Stored data:
══════
(* ===== verification/NewsCalendar.v ===== *)
(** * News blackout calendar

    src/backtest/engine/news-calendar.ts: the event table built when the module
    loads, and the binary search [isInBlackout] over its sorted times. *)
From S2P Require Import Prelude JsNum JsDate Types.
From Stdlib Require Import Ascii.
Open Scope list_scope.

Definition FOMC_DATES_UTC : list string := [
  "2023-02-01T19:00:00Z"; "2023-03-22T18:00:00Z"; "2023-05-03T18:00:00Z";
  "2023-06-14T18:00:00Z"; "2023-07-26T18:00:00Z"; "2023-09-20T18:00:00Z";
  "2023-11-01T18:00:00Z"; "2023-12-13T19:00:00Z"; "2024-01-31T19:00:00Z";
  "2024-03-20T18:00:00Z"; "2024-05-01T18:00:00Z"; "2024-06-12T18:00:00Z";
  "2024-07-31T18:00:00Z"; "2024-09-18T18:00:00Z"; "2024-11-07T19:00:00Z";
  "2024-12-18T19:00:00Z"; "2025-01-29T19:00:00Z"; "2025-03-19T18:00:00Z";
  "2025-05-07T18:00:00Z"; "2025-06-18T18:00:00Z"; "2025-07-30T18:00:00Z";
  "2025-09-17T18:00:00Z"; "2025-10-29T18:00:00Z"; "2025-12-10T19:00:00Z";
  "2026-01-28T19:00:00Z"; "2026-03-18T18:00:00Z"; "2026-04-29T18:00:00Z";
  "2026-06-17T18:00:00Z"; "2026-07-29T18:00:00Z"; "2026-09-16T18:00:00Z";
  "2026-11-04T19:00:00Z"; "2026-12-16T19:00:00Z"]%string.

Definition ECB_DATES_UTC : list string := [
  "2023-02-02T13:15:00Z"; "2023-03-16T13:15:00Z"; "2023-05-04T12:15:00Z";
  "2023-06-15T12:15:00Z"; "2023-07-27T12:15:00Z"; "2023-09-14T12:15:00Z";
  "2023-10-26T12:15:00Z"; "2023-12-14T13:15:00Z"; "2024-01-25T13:15:00Z";
  "2024-03-07T13:15:00Z"; "2024-04-11T12:15:00Z"; "2024-06-06T12:15:00Z";
  "2024-07-18T12:15:00Z"; "2024-09-12T12:15:00Z"; "2024-10-17T12:15:00Z";
  "2024-12-12T13:15:00Z"; "2025-01-30T13:15:00Z"; "2025-03-06T13:15:00Z";
  "2025-04-17T12:15:00Z"; "2025-06-05T12:15:00Z"; "2025-07-24T12:15:00Z";
  "2025-09-11T12:15:00Z"; "2025-10-30T13:15:00Z"; "2025-12-18T13:15:00Z";
  "2026-01-29T13:15:00Z"; "2026-03-12T13:15:00Z"; "2026-04-23T12:15:00Z";
  "2026-06-11T12:15:00Z"; "2026-07-23T12:15:00Z"; "2026-09-10T12:15:00Z";
  "2026-10-29T13:15:00Z"; "2026-12-17T13:15:00Z"]%string.

Record NewsEvent := { time : string; title : string; currency : string }.

Definition firstFridayOfMonth (year month0 : Z) : Z :=
  let d := Date_UTC year month0 1 in
  let offset := (5 - getUTCDay d + 7) mod 7 in
  Date_UTC year month0 (1 + offset).

(** NFP and CPI of one month, in the order they are pushed. *)
Definition month_events (y m : Z) : list NewsEvent :=
  let nfp := setUTCHours0 12 (firstFridayOfMonth y m) + 30 * 60000 in
  let cpi := Date_UTC y m 12 + 12 * ms_hour + 30 * 60000 in
  [{| time := toISOString nfp; title := "NFP — US Non-Farm Payrolls"; currency := "USD" |};
   {| time := toISOString cpi; title := "US CPI"; currency := "USD" |}].

Definition generatePatternEvents (startYear endYear : Z) : list NewsEvent :=
  flat_map (fun y => flat_map (month_events y) (up_from 0 11)) (up_from startYear endYear).

(** [a.time.localeCompare(b.time) <= 0]: the times agree on the layout of their
    first 19 characters, so the collation is the order of the characters there,
    and two times equal there are the same instant. *)
Definition time_le (a b : NewsEvent) : bool := String.leb (time a) (time b).

Definition ALL_EVENTS : list NewsEvent :=
  sort_by time_le
    (generatePatternEvents 2023 2026
     ++ map (fun t => {| time := t; title := "FOMC Rate Decision"; currency := "USD" |}) FOMC_DATES_UTC
     ++ map (fun t => {| time := t; title := "ECB Rate Decision"; currency := "EUR" |}) ECB_DATES_UTC).

Definition EVENT_TIMES_MS : list Z := map (fun e => default 0 (Date_parse (time e))) ALL_EVENTS.

(** The [while (lo <= hi)] loop of [isInBlackout]; the fuel bounds the number of
    halvings (see [blackout_loop_spec]). *)
Fixpoint blackout_loop (fuel : nat) (times : list Z) (t window lo hi : Z) : bool :=
  match fuel with
  | O => false
  | S f =>
      if lo <=? hi then
        let mid := (lo + hi) / 2 in
        match zlookup times mid with
        | None => false
        | Some et =>
            if Z.abs (et - t) <=? window then true
            else if et <? t then blackout_loop f times t window (mid + 1) hi
            else blackout_loop f times t window lo (mid - 1)
        end
      else false
  end.

Definition isInBlackout (utcTime : string) (windowMinutes : Z) : bool :=
  match Date_parse utcTime with
  | None => false
  | Some t => blackout_loop (S (length EVENT_TIMES_MS)) EVENT_TIMES_MS t
                (windowMinutes * 60 * 1000) 0 (zlen EVENT_TIMES_MS - 1)
  end.

(** ** The search is exact *)
Section search.
Context (times : list Z) (t window : Z).
Hypothesis times_sorted :
  forall i j x y, i <= j -> zlookup times i = Some x -> zlookup times j = Some y -> x <= y.

(** Some event of [times[lo..hi]] lies in the window. *)
Definition hit (lo hi : Z) : Prop :=
  exists i et, lo <= i <= hi /\ zlookup times i = Some et /\ Z.abs (et - t) <= window.

Lemma hit_right lo mid hi et :
  lo <= mid <= hi -> zlookup times mid = Some et -> window < Z.abs (et - t) -> et < t ->
  hit lo hi <-> hit (mid + 1) hi.
Proof.
  intros Hmid Het Hw Hlt. split; intros (i & x & Hi & Hx & Hd); exists i, x.
  - split_and!; try done; [|lia]. destruct (decide (mid + 1 <= i)); [done|].
    assert (x <= et) by (eapply times_sorted; [|exact Hx|exact Het]; lia). lia.
  - split_and!; try done; lia.
Qed.

Lemma hit_left lo mid hi et :
  lo <= mid <= hi -> zlookup times mid = Some et -> window < Z.abs (et - t) -> t <= et ->
  hit lo hi <-> hit lo (mid - 1).
Proof.
  intros Hmid Het Hw Hlt. split; intros (i & x & Hi & Hx & Hd); exists i, x.
  - split_and!; try done; [lia|]. destruct (decide (i <= mid - 1)); [done|].
    assert (et <= x) by (eapply times_sorted; [|exact Het|exact Hx]; lia). lia.
  - split_and!; try done; lia.
Qed.

Lemma blackout_loop_spec fuel lo hi :
  0 <= lo -> hi < zlen times -> (Z.to_nat (hi - lo + 1) < fuel)%nat ->
  blackout_loop fuel times t window lo hi = true <-> hit lo hi.
Proof.
  revert lo hi. induction fuel as [|f IH]; intros lo hi Hlo Hhi Hf; [lia|]. simpl.
  destruct (Z.leb_spec lo hi) as [Hle|Hgt].
  2:{ split; [done|]. intros (i & x & ? & _). lia. }
  assert (Hmid : lo <= (lo + hi) / 2 <= hi).
  { split; [apply Z.div_le_lower_bound|apply Z.div_le_upper_bound]; lia. }
  destruct (zlookup_is_Some times ((lo + hi) / 2)) as [et Het]; [lia|]. rewrite Het.
  destruct (Z.leb_spec (Z.abs (et - t)) window) as [Hin|Hout].
  { split; [|done]. intros _. exists ((lo + hi) / 2), et. done. }
  destruct (Z.ltb_spec et t) as [Hlt|Hge].
  - rewrite IH by lia. symmetry. eapply hit_right; done.
  - rewrite IH by lia. symmetry. eapply hit_left; done.
Qed.
End search.

Fixpoint nondecreasing (l : list Z) : bool :=
  match l with
  | x :: ((y :: _) as l') => (x <=? y) && nondecreasing l'
  | _ => true
  end.

Lemma nondecreasing_sorted l : nondecreasing l = true -> StronglySorted Z.le l.
Proof.
  intros Hnd. apply Sorted.Sorted_StronglySorted; [intros ???; lia|].
  induction l as [|x [|y l] IH]; [constructor|repeat constructor|].
  simpl in Hnd. bool_hyps. constructor; [by apply IH|]. by constructor.
Qed.

Lemma nondecreasing_lookup l :
  nondecreasing l = true ->
  forall i j x y, i <= j -> zlookup l i = Some x -> zlookup l j = Some y -> x <= y.
Proof.
  intros Hs%nondecreasing_sorted. intros i j x y Hij Hi Hj.
  pose proof (zlookup_Some _ _ _ Hi). pose proof (zlookup_Some _ _ _ Hj).
  replace i with (Z.of_nat (Z.to_nat i)) in Hi by lia.
  replace j with (Z.of_nat (Z.to_nat j)) in Hj by lia.
  rewrite zlookup_nth in Hi, Hj.
  destruct (decide (i = j)) as [->|]; [simplify_eq; lia|].
  eapply (StronglySorted_lookup Z.le); [exact Hs|exact Hi|exact Hj|lia].
Qed.

Lemma search_exact times t window :
  nondecreasing times = true ->
  blackout_loop (S (length times)) times t window 0 (zlen times - 1) = true <->
  exists et, et ∈ times /\ Z.abs (et - t) <= window.
Proof.
  intros Hs. rewrite blackout_loop_spec.
  - split.
    + intros (i & et & Hi & Hl & Hd). exists et. split; [|done].
      replace i with (Z.of_nat (Z.to_nat i)) in Hl by lia. rewrite zlookup_nth in Hl.
      by eapply list_elem_of_lookup_2.
    + intros (et & (i & Hi)%list_elem_of_lookup & Hd).
      exists (Z.of_nat i), et. rewrite zlookup_nth. split_and!; try done; [lia|].
      apply lookup_lt_Some in Hi. unfold zlen. lia.
  - by apply nondecreasing_lookup.
  - lia.
  - lia.
  - unfold zlen. lia.
Qed.

Lemma events_sorted : nondecreasing EVENT_TIMES_MS = true.
Proof. vm_compute. reflexivity. Qed.

(** The bar-time blackout test answers exactly whether a scheduled event lies within the
    window: the binary search never misses one, although it probes only
    logarithmically many. *)
Theorem isInBlackout_exact (utcTime : string) (windowMinutes t : Z) :
  Date_parse utcTime = Some t ->
  isInBlackout utcTime windowMinutes = true <->
  exists et, et ∈ EVENT_TIMES_MS /\ Z.abs (et - t) <= windowMinutes * 60 * 1000.
Proof.
  intros Hp. unfold isInBlackout. rewrite Hp. apply search_exact, events_sorted.
Qed.

Lemma isInBlackout_exact_witness :
  Date_parse "2024-06-12T18:10:00.000Z" = Some 1718215800000 /\
  (isInBlackout "2024-06-12T18:10:00.000Z" 15 = true <->
   exists et, et ∈ EVENT_TIMES_MS /\ Z.abs (et - 1718215800000) <= 15 * 60 * 1000).
Proof.
  assert (Hp : Date_parse "2024-06-12T18:10:00.000Z" = Some 1718215800000) by reflexivity.
  exact (conj Hp (isInBlackout_exact _ 15 _ Hp)).
Defined.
══════
**Task**
All lines from the start of the entries through the line where "loads, and the" sits should be duplicated exactly, with nothing else in the output.

**Exercise response**
(* ===== verification/NewsCalendar.v ===== *)
(** * News blackout calendar

    src/backtest/engine/news-calendar.ts: the event table built when the module
    loads, and the binary search [isInBlackout] over its sorted times. *)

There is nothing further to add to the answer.